Get answers to those three questions and, nine out of 10 times, a journalist will know who he or she is dealing with in terms of this modernist/progressives vs traditionalist/orthodox divide. How does this affect politics? Well, what percentage of the heat in political life today is generated by discussions of issues linked to the Sexual Revolution, such as abortion and homosexuality? While we are at it, it is also interesting to ponder the impact of these questions on the growth and decline of churches and denominations.

So Bishop never should have expected to find churches in which people calmly and gracefully discuss the issues of the day. Martin Marty says so.

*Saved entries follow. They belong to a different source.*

(* ===== verification/Values.v ===== *)
(** * Argument values ([src/shell/core/cli_parse.c], second half)

    The number and address parsers every command uses, over the characters of
    a token: a pointer into the token is the part of the token it points at,
    read as NUL at its end.  The theorems tie them to the digits the formatter
    [Fmt] prints. *)

From S2P Require Import Prelude Fmt.
Local Open Scope Z_scope.

(** [*p]. *)
Definition deref (p : list Z) : Z := match p with [] => 0 | c :: _ => c end.

(** The digit of one character, as [cli_parse_u32] decodes it. *)
Definition u32_digit (base c : Z) : option Z :=
  if (48 <=? c) && (c <=? 57) then Some (c - 48)
  else if (base =? 16) && (97 <=? c) && (c <=? 102) then Some (c - 97 + 10)
  else if (base =? 16) && (65 <=? c) && (c <=? 70) then Some (c - 65 + 10)
  else None.

Fixpoint u32_loop (base : Z) (p : list Z) (val : Z) : option Z :=
  match p with
  | [] => Some val
  | c :: p =>
      d ← u32_digit base c;
      if (4294967295 - d) / base <? val then None
      else u32_loop base p (u32 (val * base + d))
  end.

(** [None] is the return value -1. *)
Definition cli_parse_u32 (s : option (list Z)) : option Z :=
  match s with
  | None => None
  | Some p =>
      if deref p =? 0 then None
      else
        let hex := (deref p =? 48) && ((deref (tail p) =? 120) || (deref (tail p) =? 88)) in
        let base := if hex then 16 else 10 in
        let p := if hex then drop 2 p else p in
        if deref p =? 0 then None else u32_loop base p 0
  end.

(** The octet loop of [cli_parse_ipv4]: the value, the number of digits, and
    the rest. *)
Fixpoint octet_loop (p : list Z) (v : Z) (digits : nat) : option (Z * nat * list Z) :=
  match p with
  | c :: p' =>
      if (48 <=? c) && (c <=? 57) then
        let v := u32 (u32 (v * 10) + (c - 48)) in
        if 255 <? v then None else octet_loop p' v (S digits)
      else Some (v, digits, p)
  | [] => Some (v, digits, p)
  end.

(** [for (;;)]: every round but the last consumes a dot; [b] are the octets. *)
Fixpoint ipv4_loop (fuel : nat) (p : list Z) (b : list Z) : option (list Z) :=
  match fuel with
  | O => None
  | S k =>
      '(v, digits, p) ← octet_loop p 0 0;
      if (digits =? 0)%nat || (3 <? length b)%nat then None
      else
        let b := b ++ [v] in
        match p with
        | [] => Some b
        | c :: p => if c =? 46 then ipv4_loop k p b else None
        end
  end.

Definition cli_parse_ipv4 (s : option (list Z)) : option Z :=
  match s with
  | None => None
  | Some p =>
      b ← ipv4_loop (S (length p)) p [];
      if negb (length b =? 4)%nat then None
      else
        let at_ i := nth i b 0 in
        Some (Z.lor (Z.lor (Z.lor (u32 (Z.shiftl (at_ 0%nat) 24)) (u32 (Z.shiftl (at_ 1%nat) 16)))
                           (u32 (Z.shiftl (at_ 2%nat) 8))) (at_ 3%nat))
  end.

Instead of calling his article on churches and politics "The Great Divide" between the two Americas, Bishop should have called it "The Greatest Divide." Marty noted:

To do our own framing, let me suggest an experiment for those who attend worship (non-attenders can easily get reports from experimenters). In the polite company of fellow-believers, on church premises, whisper words such as "Bush" or "Kerry," "Democrat" or "Republican." Thereupon, if you are not met with spite or spit, go on to the second part of the experiment: voice support for one party or candidate and reject the other. The custodian will clean up your broken glasses or other debris left over from the smashing that will follow. ...

A church building will not have a sign out front: "This is a Republican congregation" or vice versa. But when the Republicans go trolling for votes by asking for membership lists, or ask pastors for formal endorsements, they know exactly which congregations in any urban or town and country setting to approach. And Democrats, should they also go pushing the edges of I.R.S. regulations by asking tax-exempt churches to go partisan and support a candidate -- as some do especially in the case of African-American congregations -- they know better than to walk down the aisle of "the other kind" of church and bid.

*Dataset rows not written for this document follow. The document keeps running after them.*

Fixpoint token_loop (fuel : nat) (buf : list Z) (quote : Z) (rd wr : nat)
    : option lex_out :=
  match fuel with
  | O => None
  | S k =>
      c ← buf !! rd;
      if quote =? 0 then
        if c =? NUL then Some (LexBreak buf rd wr)
        else if is_space c then Some (LexBreak buf (S rd) wr)
        else if (c =? DQUOTE) || (c =? SQUOTE) then token_loop k buf c (S rd) wr
        else if c =? BSLASH then
          d ← buf !! S rd;
          if d =? NUL then
            b ← buf_set buf wr BSLASH; Some (LexBreak b (S rd) (S wr))
          else
            b ← buf_set buf wr d; token_loop k b quote (S (S rd)) (S wr)
        else
          b ← buf_set buf wr c; token_loop k b quote (S rd) (S wr)
      else if quote =? DQUOTE then
        if c =? NUL then Some (LexError CLI_PARSE_UNTERMINATED_QUOTE)
        else if c =? DQUOTE then token_loop k buf 0 (S rd) wr
        else if c =? BSLASH then
          d ← buf !! S rd;
          if d =? NUL then Some (LexError CLI_PARSE_UNTERMINATED_QUOTE)
          else b ← buf_set buf wr d; token_loop k b quote (S (S rd)) (S wr)
        else
          b ← buf_set buf wr c; token_loop k b quote (S rd) (S wr)
      else
        if c =? NUL then Some (LexError CLI_PARSE_UNTERMINATED_QUOTE)
        else if c =? SQUOTE then token_loop k buf 0 (S rd) wr
        else b ← buf_set buf wr c; token_loop k b quote (S rd) (S wr)
  end.

(** [next_token]'s three results: 0, 1 with the token's offset, negative. *)
Inductive token : Type :=
  | TokEnd (rd : nat)
  | Tok (buf : list Z) (rd wr tok : nat)
  | TokError (st : cli_parse_status).

Definition next_token (buf : list Z) (rd wr : nat) : option token :=
  rd ← skip_spaces (S (length buf)) buf rd;
  c ← buf !! rd;
  if c =? NUL then Some (TokEnd rd)
  else
    let tok := wr in
    r ← token_loop (S (length buf)) buf 0 rd wr;
    match r with
    | LexError st => Some (TokError st)
    | LexBreak buf rd wr => buf ← buf_set buf wr NUL; Some (Tok buf rd (S wr) tok)
    end.

(** [cli_tokenize]: the argv array (offsets into the line) or the error. *)
Inductive tokenize_out : Type :=
  | Tokens (buf : list Z) (argv : list nat)
  | TokenizeError (st : cli_parse_status).

Fixpoint tokenize_loop (fuel : nat) (buf : list Z) (rd wr : nat)
    (argv : list nat) (max_argc : nat) : option tokenize_out :=
  match fuel with
  | O => None
  | S k =>
      t ← next_token buf rd wr;
      match t with
      | TokEnd _ => Some (Tokens buf argv)
      | TokError st => Some (TokenizeError st)
      | Tok buf rd wr tok =>
          if (max_argc <=? length argv)%nat
          then Some (TokenizeError CLI_PARSE_TOO_MANY_TOKENS)
          else tokenize_loop k buf rd wr (argv ++ [tok]) max_argc
      end
  end.

Definition cli_tokenize (line : list Z) (max_argc : nat) : option tokenize_out :=
  tokenize_loop (S (length line)) line 0 0 [] max_argc.

(** ** The reference splitter *)

(** One token: what [s] contributes to the token being read in quote state
    [q], and what is left after it.  [None]: a quote is still open at the end. *)
Fixpoint lex (q : Z) (s : list Z) : option (list Z * list Z) :=
  match s with
  | [] => if q =? 0 then Some ([], []) else None
  | c :: s' =>
      if q =? 0 then
        if is_space c then Some ([], s')
        else if (c =? DQUOTE) || (c =? SQUOTE) then lex c s'
        else if c =? BSLASH then
          match s' with
          | [] => Some ([BSLASH], [])
          | d :: s'' => '(t, r) ← lex q s''; Some (d :: t, r)
          end
        else '(t, r) ← lex q s'; Some (c :: t, r)
      else if q =? DQUOTE then
        if c =? DQUOTE then lex 0 s'
        else if c =? BSLASH then
          match s' with
          | [] => None
          | d :: s'' => '(t, r) ← lex q s''; Some (d :: t, r)
          end
        else '(t, r) ← lex q s'; Some (c :: t, r)
      else
        if c =? SQUOTE then lex 0 s'
        else '(t, r) ← lex q s'; Some (c :: t, r)
  end.

Fixpoint trim (s : list Z) : list Z :=
  match s with
  | c :: s' => if is_space c then trim s' else s
  | [] => []
  end.

(** The words of a line. *)
Fixpoint words_n (n : nat) (s : list Z) : option (list (list Z)) :=
  match n with
  | O => Some []
  | S k =>
      match trim s with
      | [] => Some []
      | s' => '(t, r) ← lex 0 s'; ts ← words_n k r; Some (t :: ts)
      end
  end.
Definition split_words (s : list Z) : option (list (list Z)) := words_n (length s) s.

(** ** The tokenizer implements the splitter *)

Lemma lex_length q s t r :
  lex q s = Some (t, r) ->
  (length t + length r <= length s)%nat /\ (r <> [] -> (length t + length r < length s)%nat).
Proof.
  remember (length s) as n eqn:Hn. assert (Hl : (length s <= n)%nat) by lia. clear Hn.
  revert q s t r Hl. induction n as [|n IH]; intros q s t r Hl H.
  { destruct s; simpl in *; [|lia]. case_if_in H; simplify_eq/=. done. }
  destruct s as [|c s]; simpl in H; [case_if_in H; simplify_eq/=; split; [lia|done]|].
  simpl in Hl.
  repeat (case_if_in H; simplify_eq/=); try (split; [lia|intros; lia]).
  all: try (apply IH in H; [|lia]; destruct H as [H1 H2]; split; [lia|intros Hr; specialize (H2 Hr); lia]).
  all: repeat match type of H with
       | context [match ?l with [] => _ | _ => _ end] => destruct l as [|d s']; simplify_eq/=
       end; try (split; [lia|done]).
  all: destruct (lex _ _) as [[t' r']|] eqn:E; simplify_eq/=; apply IH in E; [|lia];
       destruct E as [E1 E2]; split; [lia|intros Hr; specialize (E2 Hr); lia].
Qed.

(** What a run of [token_loop] from write cursor [wr] does when the splitter
    answers [o]: the token is copied to [wr], and the unread tail is intact. *)
Definition token_post (buf : list Z) (wr : nat) (post : list Z)
    (o : option (list Z * list Z)) (res : option lex_out) : Prop :=
  match o with
  | None => res = Some (LexError CLI_PARSE_UNTERMINATED_QUOTE)
  | Some (t, r) => exists rd',
      res = Some (LexBreak (splice wr t buf) rd' (wr + length t)) /\
      (wr + length t <= rd')%nat /\ (r <> [] -> (wr + length t < rd')%nat) /\
      drop rd' buf = r ++ NUL :: post
  end.

Lemma token_post_store buf wr post d o res :
  (wr < length buf)%nat ->
  token_post (<[wr:=d]> buf) (S wr) post o res ->
  token_post buf wr post ('(t, r) ← o; Some (d :: t, r)) res.
Proof.
  intros Hl H. destruct o as [[t r]|]; simpl in *; [|done].
  destruct H as (rd' & -> & H1 & H2 & H3). exists rd'.
  rewrite splice_insert by done. rewrite drop_insert_lt in H3 by lia.
  split; [do 2 f_equal; simpl; lia|]. split; [simpl; lia|].
  split; [|done]. intros Hr; specialize (H2 Hr); simpl; lia.
Qed.

Lemma drop_cons_inv (b : list Z) i c l :
  drop i b = c :: l -> b !! i = Some c /\ drop (S i) b = l /\ (i < length b)%nat.
Proof.
  intros H. assert (Hi : b !! i = Some c) by (rewrite <-(Nat.add_0_r i), <-lookup_drop, H; done).
  repeat split; [done| |by eapply lookup_lt_Some].
  replace (S i) with (i + 1)%nat by lia. by rewrite <-drop_drop, H.
Qed.

Lemma token_loop_spec fuel : forall buf q rd wr s post,
  drop rd buf = s ++ NUL :: post -> no_nul s -> (wr <= rd)%nat -> (length s < fuel)%nat ->
  token_post buf wr post (lex q s) (token_loop fuel buf q rd wr).
Proof.
  induction fuel as [|k IH]; intros buf q rd wr s post Hd Hs Hw Hf; [lia|].
  simpl token_loop.
  (* the store of the next character, then the induction hypothesis *)
  assert (Hstore : forall d s' rd' q', drop rd' buf = s' ++ NUL :: post -> no_nul s' ->
    (wr < length buf)%nat -> (wr < rd')%nat -> (length s' < k)%nat ->
    token_post buf wr post ('(t, r) ← lex q' s'; Some (d :: t, r))
      (b ← buf_set buf wr d; token_loop k b q' rd' (S wr))).
  { intros d s' rd' q' Hd' Hs' Hl Hw' Hf'. rewrite buf_set_Some by done. simpl.
    apply token_post_store; [done|]. apply IH; try done; try lia.
    by rewrite drop_insert_lt by lia. }
  destruct s as [|c s]; simpl in Hd; apply drop_cons_inv in Hd as (Hc & Hd & Hl); rewrite Hc; simpl.
  { destruct (q =? 0); simpl; [|by destruct (q =? DQUOTE)].
    exists rd. rewrite splice_nil, Nat.add_0_r by lia. repeat split; try lia; try done.
    simpl. by rewrite (drop_S _ _ _ Hc), Hd. }
  inversion Hs as [|?? Hc0 Hs']; subst. simpl in Hf.
  replace (c =? NUL) with false by (symmetry; apply Z.eqb_neq; done).
  destruct (q =? 0) eqn:Eq.
  - destruct (is_space c) eqn:Esp.
    { exists (S rd). rewrite splice_nil, Nat.add_0_r by lia. repeat split; try lia; done. }
    destruct ((c =? DQUOTE) || (c =? SQUOTE)); [apply IH; try done; lia|].
    destruct (c =? BSLASH) eqn:Ebs; [|apply Hstore; try done; lia].
    destruct s as [|d s]; simpl in Hd; apply drop_cons_inv in Hd as (Hc1 & Hd & Hl1); rewrite Hc1; simpl.
    + rewrite buf_set_Some by lia. exists (S rd). simpl.
      assert (Hsp : splice wr [BSLASH] buf = <[wr:=BSLASH]> buf).
      { rewrite <-splice_insert by lia. apply splice_nil. rewrite length_insert; lia. }
      rewrite Hsp, Nat.add_1_r. repeat split; try lia; try done.
      by rewrite (drop_S _ _ _ Hc1), Hd.
    + inversion Hs' as [|?? Hd0 Hs'']; subst. simpl in Hf.
      replace (d =? NUL) with false by (symmetry; apply Z.eqb_neq; done).
      apply Hstore; try done; lia.
  - destruct (q =? DQUOTE) eqn:Edq.
    + destruct (c =? DQUOTE); [apply IH; try done; lia|].
      destruct (c =? BSLASH); [|apply Hstore; try done; lia].
      destruct s as [|d s]; simpl in Hd; apply drop_cons_inv in Hd as (Hc1 & Hd & Hl1); rewrite Hc1; simpl; [done|].
      inversion Hs' as [|?? Hd0 Hs'']; subst. simpl in Hf.
      replace (d =? NUL) with false by (symmetry; apply Z.eqb_neq; done).
      apply Hstore; try done; lia.
    + destruct (c =? SQUOTE); [apply IH; try done; lia|]. apply Hstore; try done; lia.
Qed.

Lemma skip_spaces_spec fuel : forall buf rd s post,
  drop rd buf = s ++ NUL :: post -> (length s < fuel)%nat ->
  exists rd', skip_spaces fuel buf rd = Some rd' /\ (rd <= rd')%nat /\
    drop rd' buf = trim s ++ NUL :: post.
Proof.
  induction fuel as [|k IH]; intros buf rd s post Hd Hf; [lia|].
  destruct s as [|c s]; simpl in *; apply drop_cons_inv in Hd as (Hc & Hd & Hl); rewrite Hc; simpl.
  { exists rd. by rewrite (drop_S _ _ _ Hc), Hd. }
  destruct (is_space c).
  - edestruct (IH buf (S rd)) as (rd' & ? & ? & ?); [done|lia|].
    exists rd'. repeat split; try done; lia.
  - exists rd. by rewrite (drop_S _ _ _ Hc), Hd.
Qed.

Lemma lex_no_nul q s t r : no_nul s -> lex q s = Some (t, r) -> no_nul t /\ no_nul r.
Proof.
  remember (length s) as n eqn:Hn. assert (Hl : (length s <= n)%nat) by lia. clear Hn.
  revert q s t r Hl. induction n as [|n IH]; intros q s t r Hl Hs H.
  { destruct s; simpl in *; [|lia]. case_if_in H; simplify_eq/=. done. }
  destruct s as [|c s]; simpl in H; [case_if_in H; simplify_eq/=; done|].
  simpl in Hl. inversion Hs as [|?? Hc Hs']; subst.
  assert (Hcons : forall d s' q', d <> 0 -> no_nul s' -> (length s' <= n)%nat ->
    ('(t, r) ← lex q' s'; Some (d :: t, r)) = Some (t, r) -> no_nul t /\ no_nul r).
  { intros d s' q' Hd Hns Hl' H'. destruct (lex q' s') as [[t' r']|] eqn:E; simplify_eq/=.
    apply IH in E as [? ?]; [|lia|done]. split; [by constructor|done]. }
  repeat case_if_in H; simplify_eq/=; try done.
  all: try (eapply IH; [| |done]; [lia|done]).
  all: try (eapply Hcons; [| | |exact H]; [done|done|lia]).
  all: destruct s as [|d s]; simplify_eq/=; try (split; [by repeat constructor|done]).
  all: inversion Hs'; subst; eapply Hcons; [| | |exact H]; [done|done|lia].
Qed.

Lemma trim_no_nul s : no_nul s -> no_nul (trim s).
Proof. induction 1; simpl; [done|]. case_if; [done|by constructor]. Qed.

Lemma trim_length s : (length (trim s) <= length s)%nat.
Proof. induction s; simpl; [lia|]. case_if; simpl; lia. Qed.

(** The cursors at a token boundary: the unread part of the line is [s]; the
    write cursor is behind the read cursor unless the line is exhausted. *)
Definition cursors_ok (buf : list Z) (rd wr : nat) (s post : list Z) : Prop :=
  drop rd buf = s ++ NUL :: post /\ no_nul s /\
  ((wr <= rd)%nat \/ s = [] /\ (wr <= S rd)%nat).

This divide is disturbing, but real, noted Marty. Religious people have few chances to hear the arguments of other believers, or perhaps even the voice of divine judgment.

But politics will be politics and the religious voices are certainly not staying silent out there in the larger debates. If you don't believe me, check out the New York Times coverage of the landslide victory in Missouri for an amendment to the state constitution banning same-sex marriages. You can click here or even here.

Print these stories out and grab a yellow highlighter pen. You should find a dozen or more passages that sound something like this ballot-box collision between two people who probably don't go to the same church.

Mary Klostermeier, 77, said she saw the need to bar gay marriage. "I guess I'm in the old school," Ms. Klostermeier said. "I'm just a very religious person."

But her friend Gene Gabianelli, 72, said he had voted against a ban. "People should do what they want to do," Mr. Gabianelli said. "This whole thing is all about politics as far as I can tell -- all about mobilizing people for George Bush."